Texas A&M International University (TAMIU) is advising students and financial aid recipients to be extra cautious in light of a ‘phishing’ financial aid scam that is having nationwide impact. Phishing is the fraudulent practice of sending emails seeming to be from reputable companies that encourage individuals to reveal personal information, such as passwords and credit card numbers. 

“Multiple institutions of higher education (IHEs) have reported that attackers are using a phishing email to obtain access to student accounts via the IHE student portal, “ said Laura Elizondo, TAMIU director of Financial Aid, “this is a malicious phishing campaign that may lead to potential fraud associated with student refunds and aid distributions.”

Elizondo said that Federal Student Aid (FSA),an office of the US Department of Education, is monitoring the situation nationwide. If successful,  the student’s federal student direct deposit is redirected to the attacker.  With the semester just starting last week, this could be disastrous for affected students.

“We urge that students who are contacted by phone, email or other means  by someone claiming to provide you with information about your financial aid, to simply hang up.  In many instances the call appears to originate locally and the caller will try and get you to provide details about student loans, or other personal financial information.
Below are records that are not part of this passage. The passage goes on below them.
(** * insight-response-gen: section generation and document analysis services

    A shallow embedding of [src/lib/services/openai-service.ts]
    (class [OpenAIService]) and of the document analyzer service
    (class [DocumentAnalyzerService]), with the properties of the
    specification stated over it.

    JavaScript strings are sequences of UTF-16 code units, response bodies
    are sequences of bytes, JSON values are a tree type, and the services'
    asynchronous methods are computations in a state-and-exception monad
    over the instance state and the log of observable effects. *)

From Stdlib Require Import ZArith NArith List String Ascii Bool Lia.
From Stdlib Require Import Strings.Byte.
Import ListNotations.

Local Open Scope list_scope.

(* ================================================================== *)
(** * JavaScript strings *)
(* ================================================================== *)

Module JsString.

(** A JavaScript string: its UTF-16 code units. *)
Definition jsstring := list N.

(** The code units of an ASCII literal of the source. *)
Definition lit (s : string) : jsstring :=
  map N_of_ascii (list_ascii_of_string s).

(** [a === b] on strings. *)
Fixpoint eqb (a b : jsstring) : bool :=
  match a, b with
  | [], [] => true
  | x :: a', y :: b' => N.eqb x y && eqb a' b'
  | _, _ => false
  end.

(** [s.startsWith(p)] *)
Fixpoint startsWith (s p : jsstring) : bool :=
  match p, s with
  | [], _ => true
  | y :: p', x :: s' => N.eqb x y && startsWith s' p'
  | _ :: _, [] => false
  end.

(** [s.slice(n)] for a non-negative [n]. *)
Definition slice (n : nat) (s : jsstring) : jsstring := skipn n s.

(** [s.split(c)] for a one-unit separator [c]: the pieces between the
    separators, a single empty piece for the empty string. *)
Fixpoint split (c : N) (s : jsstring) : list jsstring :=
  match s with
  | [] => [[]]
  | x :: r =>
      if N.eqb x c then [] :: split c r
      else match split c r with
           | l :: ls => (x :: l) :: ls
           | [] => [[x]]
           end
  end.

(** [xs.join(sep)] *)
Fixpoint join (sep : jsstring) (xs : list jsstring) : jsstring :=
  match xs with
  | [] => []
  | [x] => x
  | x :: r => x ++ sep ++ join sep r
  end.

(** [s.indexOf(p) >= 0], that is [s.includes(p)]. *)
Fixpoint includes (s p : jsstring) : bool :=
  startsWith s p ||
  match s with
  | [] => false
  | _ :: s' => includes s' p
  end.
Do not provide the caller with any additional information.  You can report this to the Laredo Police Department, providing them with the phone number and any name that might have been associated with the call.  The TAMIU Financial Aid office will not call you and ask you for your personal information or request it by email. 

“If TAMIU students are ever in doubt, please hang up and visit or call our offices at TAMIU.  We can provide students  with a secure and safe response specific to the student’s status and respective of all confidential information,” she continued. 

An FSA warning issued last Friday warns that it believes the  attackers are practicing and refining their scheme on a smaller scale now and “this will emerge as a prominent threat against IHE’s during periods when FSA fund are disseminated in large volumes.”

“Again, we urge all TAMIU students to exercise caution.  These attacks, if successful, can take away student resources and severely impact their educational progress.  Our offices are available to help students address their needs in person in the Senator Judith Zaffirini Student Success Center, room 214, at 956.326.2225, and by email at financialaid@tamiu.edu,” Elizondo concluded.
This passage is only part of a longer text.